Je me permets de reproduire ici l'exergue placé en tête de ce blog:


Cher Vandevoorde,

Tu étais un héros de notre mythologie familiale, le parent «resté en arrière pendant la retraite de Russie» que Papa évoquait avec une certaine délectation avant d’aller chercher ton petit portrait et quelques vieux documents jaunis par le temps…Et le débat s’engageait : étais-tu mort gelé dans la Bérézina ou massacré par des cosaques, ou bien avais-tu survécu à cette terrible retraite de Russie, sauvé par une babouchka avant de fonder une famille aux frontières de la Russie et de la Pologne… Et il était facile, pour les enfants que nous étions, d’imaginer de petits Vandevoorde, forcément en uniforme de la Grande Armée, en train de frapper à la porte de notre appartement… Où-es-tu Vandevoorde ? Une question sans réponse jusqu’à ce qu’en octobre 2001, des ouvriers lituaniens commencent à creuser les fondations d’une série d’immeubles dans un nouveau quartier au nord-est de Vilnius… Une découverte qui a relancé nos recherches familiales. Et c’est à toi que j’ai décidé de les raconter. En tentant, autant que possible de replacer les évènements, sur ce blog, dans leur ordre chronologique.

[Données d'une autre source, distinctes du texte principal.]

(* ===== verification/Adapter.v ===== *)
(** * The matcher adapter

    [_om_model_from_strategy] (lines 182-234) turns a strategy name into the
    matcher object of that strategy, built from the engine's fields and the
    list of queries; a name that is none of ['lm'], ['st'], ['rag'],
    ['rag_bie'] raises a [ValueError] at this point, whatever the
    constructor accepted.

    The four matcher classes are outside the program.  [OntoMapModel] is
    the constructor call: which class, with which arguments.  [Backend] is
    the one method the engine calls on the object, [get_match_results];
    it may return any table or raise.  The cascade is proved correct for
    every [Backend]; what a theorem needs of the tables a backend returns
    is stated as a hypothesis on that backend. *)

From stdpp Require Import gmap.
From Stdlib Require Import QArith Qcanon.
From S2P Require Import Prelude PyDict Frame Engine.

(** The keyword arguments every matcher class takes. *)
Record ModelArgs : Type := mkModelArgs {
  m_method : string;
  m_category : string;
  m_om_strategy : string;
  m_query : list string;
  m_corpus : list string;
  m_topk : Z;
}.

Inductive OntoMapModel : Type :=
  | OntoMapLM (args : ModelArgs) (from_tokenizer : bool)
  | OntoMapST (args : ModelArgs) (from_tokenizer : bool)
  | OntoMapRAG (args : ModelArgs) (corpus_df : option DataFrame)
  | OntoMapBIE (args : ModelArgs) (query_df corpus_df : option DataFrame).

#[export] Instance ModelArgs_eq_dec : EqDecision ModelArgs.
Proof. solve_decision. Defined.

#[export] Instance OntoMapModel_eq_dec : EqDecision OntoMapModel.
Proof. solve_decision. Defined.

(** [model.get_match_results(cura_map=..., topk=..., test_or_prod=...)]. *)
Class Backend : Type :=
  get_match_results :
    OntoMapModel → pydict string cell → Z → string → res DataFrame.

Definition model_args (e : OntoMapEngine) (strategy : string)
    (non_exact_query_list : list string) : ModelArgs :=
  mkModelArgs (method e) (category e) strategy non_exact_query_list
    (corpus e) (topk e).

Definition om_model_from_strategy (e : OntoMapEngine) (strategy : string)
    (non_exact_query_list : list string) : res OntoMapModel :=
  let query_df := query_df (other_params e) in
  let corpus_df := corpus_df (other_params e) in
  if decide (strategy = "lm")
  then Ok (OntoMapLM (model_args e "lm" non_exact_query_list) true)
  else if decide (strategy = "st")
  then Ok (OntoMapST (model_args e "st" non_exact_query_list) false)
  else if decide (strategy = "rag")
  then Ok (OntoMapRAG (model_args e "rag" non_exact_query_list) corpus_df)
  else if decide (strategy = "rag_bie")
  then Ok (OntoMapBIE (model_args e "rag_bie" non_exact_query_list)
             query_df corpus_df)
  else Err (ValueError
    ("strategy should be 'st', 'lm', 'rag', or 'rag_bie', got '"
       +:+ strategy +:+ "'")).

(** The strategies the adapter knows. *)
Definition known_strategies : list string := ["lm"; "st"; "rag"; "rag_bie"].

(** The queries a matcher object was built for. *)
Definition model_query (m : OntoMapModel) : list string :=
  match m with
  | OntoMapLM a _ | OntoMapST a _ | OntoMapRAG a _ | OntoMapBIE a _ _ => m_query a
  end.

Definition model_strategy (m : OntoMapModel) : string :=
  match m with
  | OntoMapLM a _ | OntoMapST a _ | OntoMapRAG a _ | OntoMapBIE a _ _ =>
      m_om_strategy a
  end.

Section adapter.
Implicit Types (e : OntoMapEngine) (strategy : string) (queries : list string).

Lemma om_model_from_strategy_known e strategy queries :
  strategy ∈ known_strategies →
  ∃ m, om_model_from_strategy e strategy queries = Ok m ∧
       model_query m = queries ∧ model_strategy m = strategy.
Proof.
  unfold known_strategies, om_model_from_strategy.
  rewrite !elem_of_cons, elem_of_nil.
  intros [->|[->|[->|[->|[]]]]]; simpl; eauto.
Qed.

Lemma om_model_from_strategy_unknown e strategy queries :
  strategy ∉ known_strategies →
  om_model_from_strategy e strategy queries =
    Err (ValueError ("strategy should be 'st', 'lm', 'rag', or 'rag_bie', got '"
                       +:+ strategy +:+ "'")).
Proof.
  unfold known_strategies, om_model_from_strategy.
  rewrite !not_elem_of_cons. intros (? & ? & ? & ? & _).
  by rewrite !decide_False.
Qed.

End adapter.

(** C34. The adapter knows exactly the four strategy names: for each of them
    it returns a matcher built for the given queries under that name, and
    for every other name it raises the [ValueError] that quotes the
    name. *)
Theorem om_model_from_strategy_error e strategy queries :
  if decide (strategy ∈ known_strategies)
  then ∃ m, om_model_from_strategy e strategy queries = Ok m ∧
            model_query m = queries ∧ model_strategy m = strategy
  else om_model_from_strategy e strategy queries =
         Err (ValueError
           ("strategy should be 'st', 'lm', 'rag', or 'rag_bie', got '"
              +:+ strategy +:+ "'")).
Proof.
  case_decide; [by apply om_model_from_strategy_known|
                by apply om_model_from_strategy_unknown].
Qed.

Voilà, vous en savez assez pour vous aventurer dans cet espace où se dessine peu à peu le destin de Vandevoorde et de ses camarades d'infortune (relaté aussi dans ce livre). Des soldats malgré tout passablement oubliés, dont j'avais parlé dans une des "respirations" rythmant mon livre sur les pays baltes (disponible notamment ici).
Je vous recommande de commencer par le début du blog de Sylvie J. (c'est-à-dire par la fin... en remontant au préalable jusqu'au 1er billet, Un charnier découvert à Vilnius) pour mieux suivre la progression des recherches de l'auteure. La liste complète des lettres est accessible ici, alors qu'on trouvera des photos du beau cimetière de Vilnius (Antakalnis) où reposent aujourd'hui Vandevoorde et les siens.

* * *

Ma seconde découverte est un brin moins originale dans la forme mais vous en connaissez beaucoup, vous, des bouquinistes des quais de Paris qui tiennent un blog? Qui plus est avec talent? Jean-Louis Crimon s'est lancé à corps perdu dans l'exercice depuis le 27 avril dernier, avec l'ambition, semble-t-il, de ne pas refermer ses boîtes à livres, chaque soir, sans avoir pondu un billet pour son journal du bouquiniste.
Le résultat est assez jouissif, pour qui aime la littérature et l'objet livre, les références et les jeux de mots, les rencontres impromptues et les petites phrases échangées autour d'un vieux bouquin épuisé et recherché depuis si longtemps.
Mine de rien, il se passe pas mal de choses au 41, quai de la Tournelle, là où l'auteur a entamé sa mue, lui l'ancien journaliste de Radio-France - entre autres - croisé dans les années 1990, à l'époque où la Maison Ronde avait un correspondant permanent à Copenhague (imaginez ça aujourd'hui!).

Là encore, je m'autorise à reproduire un extrait de ce blog, pour la bonne cause. Il s'agit, presque au hasard, de Jeudi, après-midi de pluie:


- Mais monsieur, si je comprends bien, tous ces livres, ils ont déjà été lus !
- Oui, madame, ce sont des livres d'occasion.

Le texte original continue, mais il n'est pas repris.